Pack Communion When near another member of your pack, gain +1 to your Alertness. When in the same zone as others of your pack, you may communicate with one another wordlessly. Only single words and simple concepts may be communicated: attack, protect, follow, distract. By focusing your senses, you may make an Investigation roll to pick out the approximate location of others of your pack. When ambushed, if any one of your pack spots the ambush (by succeeding at an Alertness roll), all packmates are considered to have won the Alertness roll as well.

You can climb on things the way a spider would.

Like a Spider While climbing, you may treat any surface, no matter the angle, as no more difficult than climbing up a vertical surface with plenty of handholds. Ceilings? No problem.
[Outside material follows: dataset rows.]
(* ===== verification/Crypto.v ===== *)
(** The cryptographic primitives of [crates/hyperion-crypto].

    Ed25519, BLAKE3 and ChaCha20-Poly1305 are third-party code: they are the
    fields of the classes below, with the behaviour their documentation
    promises as laws. What the crate itself does around them
    ([SealingKey::seal]/[open] in [sealed_stream.rs]) is defined on top. *)
From S2P Require Import Prelude.
Open Scope N_scope.

(** Ed25519: [SigningKey], [Signature], [VerifyingKey], as [hyperion_crypto]
    re-exports them. Nothing is assumed
    of forgeries: a theorem that rests on their absence says "or this signature
    verifies for these two messages". *)
Class Signatures := {
  SigningKey : Type;
  Signature : Type;
  VerifyingKey : Type;
  verifying_key : SigningKey -> VerifyingKey;
  sign : SigningKey -> list N -> Signature;
  verify : list N -> Signature -> VerifyingKey -> bool;
  sig_correct : forall sk m, verify m (sign sk m) (verifying_key sk) = true
}.

(** One signature, two messages. *)
Definition confused `{Signatures} (vk : VerifyingKey) (s : Signature) (m m' : list N) : Prop :=
  m <> m' /\ verify m s vk = true /\ verify m' s vk = true.

Lemma same_or_confused `{Signatures} m m' s vk : verify m s vk = true -> verify m' s vk = true -> m = m' \/ confused vk s m m'.
Proof. intros Hm Hm'. destruct (decide (m = m')); [by left|by right]. Qed.

(** BLAKE3: [blake3::hash]. Nothing is assumed of collisions: a theorem that
    rests on their absence says "or here are two messages that collide". *)
Class Hashing := {
  Hash : Type;
  hash_eq_dec :: EqDecision Hash;
  as_bytes : Hash -> list N;
  hash : list N -> Hash;
  as_bytes_len : forall h, length (as_bytes h) = 32%nat;
  as_bytes_inj : forall h h', as_bytes h = as_bytes h' -> h = h'
}.

Definition collision `{Hashing} : Prop := exists a b, a <> b /\ hash a = hash b.

Lemma hash_inj_or_collision `{Hashing} a b : hash a = hash b -> a = b \/ collision.
Proof. intros Hab. destruct (decide (a = b)); [by left|]. right. by exists a, b. Qed.

(** ChaCha20-Poly1305 under a 32-byte key and a 12-byte nonce. *)
Class Aead := {
  Key : Type;
  encrypt : Key -> list N -> list N -> list N;
  decrypt : Key -> list N -> list N -> option (list N);
  decrypt_encrypt : forall k n p, decrypt k n (encrypt k n p) = Some p;
  encrypt_bytes : forall k n p, Forall (fun b => b < 256) p ->
    Forall (fun b => b < 256) (encrypt k n p)
}.

Module SealedStream.

Definition NONCE_LEN : nat := 12.

Inductive SealError : Type := Truncated | DecryptionFailed.

(** [SealingKey::seal]; the [OsRng] bytes are the argument [nonce]. *)
Definition seal `{Aead} (k : Key) (nonce plaintext : list N) : list N :=
  nonce ++ encrypt k nonce plaintext.

(** [SealingKey::open]. *)
Definition open `{Aead} (k : Key) (sealed : list N) : Result (list N) SealError :=
  if (length sealed <? NONCE_LEN)%nat then Err Truncated
  else
    let nonce_bytes := take NONCE_LEN sealed in
    let ciphertext := drop NONCE_LEN sealed in
    match decrypt k nonce_bytes ciphertext with
    | Some p => Ok p
    | None => Err DecryptionFailed
    end.

Lemma open_seal `{Aead} k nonce p :
  length nonce = NONCE_LEN -> open k (seal k nonce p) = Ok p.
Proof.
  intros Hn. unfold open, seal. rewrite length_app, Hn.
  replace (_ <? _)%nat with false by (symmetry; apply Nat.ltb_ge; lia).
  rewrite take_app_length', drop_app_length' by done. by rewrite decrypt_encrypt.
Qed.

End SealedStream.

(** ** Instances that run, for concrete examples *)

Module Toy.

(** A signature that carries its key and message. *)
#[refine, export] Instance toy_signatures : Signatures :=
  {| SigningKey := N; Signature := N * list N; VerifyingKey := N;
     verifying_key := fun k => k;
     sign := fun k m => (k, m);
     verify := fun m s vk => bool_decide (s = (vk, m)) |}.
Proof.
  intros sk m. by rewrite bool_decide_true.
Defined.

(** A 61-bit checksum in the first of 32 places. *)
#[refine, export] Instance toy_hashing : Hashing :=
  {| Hash := N;
     as_bytes := fun h => h :: replicate 31 0;
     hash := fun m => fold_left (fun acc b => (acc * 257 + b + 1) mod 2305843009213693951) m 7 |}.
Proof.
  - done.
  - intros h h' Heq. congruence.
Defined.

(** A cipher that leaves the plaintext as it is. *)
#[refine, export] Instance toy_aead : Aead :=
  {| Key := unit; encrypt := fun _ _ p => p; decrypt := fun _ _ c => Some c |}.
Proof.
  - done.
  - done.
Defined.

End Toy.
You have a supernatural sense of some sort, enabling you to detect something no one could normally detect (e.g., smell hope), or to perceive something normally in situations where you otherwise couldn't (see in complete darkness). With each supernatural sense, you must identify whether this is a purely mystical sense (using Lore) or a more physical sense (using Investigation and Alertness as appropriate).
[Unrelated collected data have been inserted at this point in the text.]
End Example.
Import Example.

Lemma cap_revoke_exact_witness :
  exists rc s', cap_revoke s3 kid = Some (rc, s') /\ revoked rc = 2
    /\ check_rights_ok_result 5 (mon s') root READ = check_rights_ok_result 5 (mon s3) root READ.
Proof.
  destruct (cap_revoke_exact trace s3 kid run3) as (rc & s' & D & HR & HD & Hid & _ & _ & Hout).
  exists rc, s'. split_and!; [exact HR|exact Hid|]. apply Hout. intros Hin. apply HD in Hin as [_ Hd].
  eapply descends_le in Hd; [|apply (wfs_graph s3), (exec_wf _ _ _ wf_initial run3)]. by vm_compute in Hd.
Defined.

Lemma revocation_is_permanent_witness :
  check_rights_ok_result 5 (mon s4) grandkid READ = Err Revoked.
Proof.
  apply (revocation_is_permanent trace s3 kid s4 [] s4 grandkid 5 READ).
  - exact run3.
  - vm_compute. do 2 right. left.
  - exact revoke_kid.
  - apply rtc_once. eexists. split; [vm_compute; reflexivity|]. vm_compute. left.
  - constructor.
  - vm_compute. reflexivity.
Defined.

Lemma delegation_attenuates_witness :
  exists a na, graph (mon s3) !! a = Some na /\ parent na = None.
Proof.
  destruct (delegation_attenuates trace s3 3 (mkNode (Some 2) [] 0 0 READ) run3) as (a & na & Ha & Hp & _).
  - vm_compute. reflexivity.
  - exists a, na. split; [exact Ha|exact Hp].
Defined.

Lemma cap_derive_correct_witness :
  check_rights_ok_result 0 (mon s1) root READ = Ok tt
  /\ (exists e', expiry kid = Some e' /\ e' <= 100).
Proof.
  pose proof (cap_derive_correct [EvMint root] s1 0 root READ (Some 100) 8 (Ok kid) s2 run1) as H.
  specialize (H ltac:(by vm_compute) ltac:(reflexivity)). simpl in H. destruct H as [H1 _].
  split; [exact H1|]. exists 100. split; [reflexivity|lia].
Defined.

Lemma accepted_tokens_were_issued_witness :
  exists t0, t0 ∈ issued trace /\ rights t0 = READ.
Proof.
  destruct (accepted_tokens_were_issued trace s3 50 grandkid READ run3) as (t0 & Ht & _ & _ & Hr & _).
  - vm_compute. reflexivity.
  - exists t0. split; [exact Ht|exact Hr].
Defined.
Note The sense you define can’t be a “gamebreaker” without the GM’s approval — no “hear someone’s True Name in their heartbeat,” probably no “see through walls.” Alternatively, such things might be possible, but they should probably cost an extra one or two refresh at least. A number of abilities already encompass some portion of supernatural sensory ability. Don’t purchase this ability unless it’s clearly something extra, above and beyond what you already enjoy from your other abilities.

Strange Sense In situations where you might be penalized or otherwise told that it’s impossible to sense something, you can nevertheless attempt to sense the thing you've defined, without penalty.

Strange Senses

You may instead define a small set of up to three thematically related supernatural senses.

Broad Senses

Take this instead of Strange Senses. You have a wide array of supernatural senses, easily up to a dozen.

You have wings of some sort — gossamer as a faerie, leathery and batlike as a demon—enabling you to fly. Your wings are always present and visible unless you have an ability (Flesh Mask, shapeshifting powers, or the application of a Glamour) allowing you to hide them. You should define the appearance of the wings when you take this ability.

Flight You can fly, eliminating or reducing certain kinds of borders (page 212) and enabling travel upwards into zones (page 197) that can't normally be reached. Winged flight is governed by the Athletics skill, just as running is.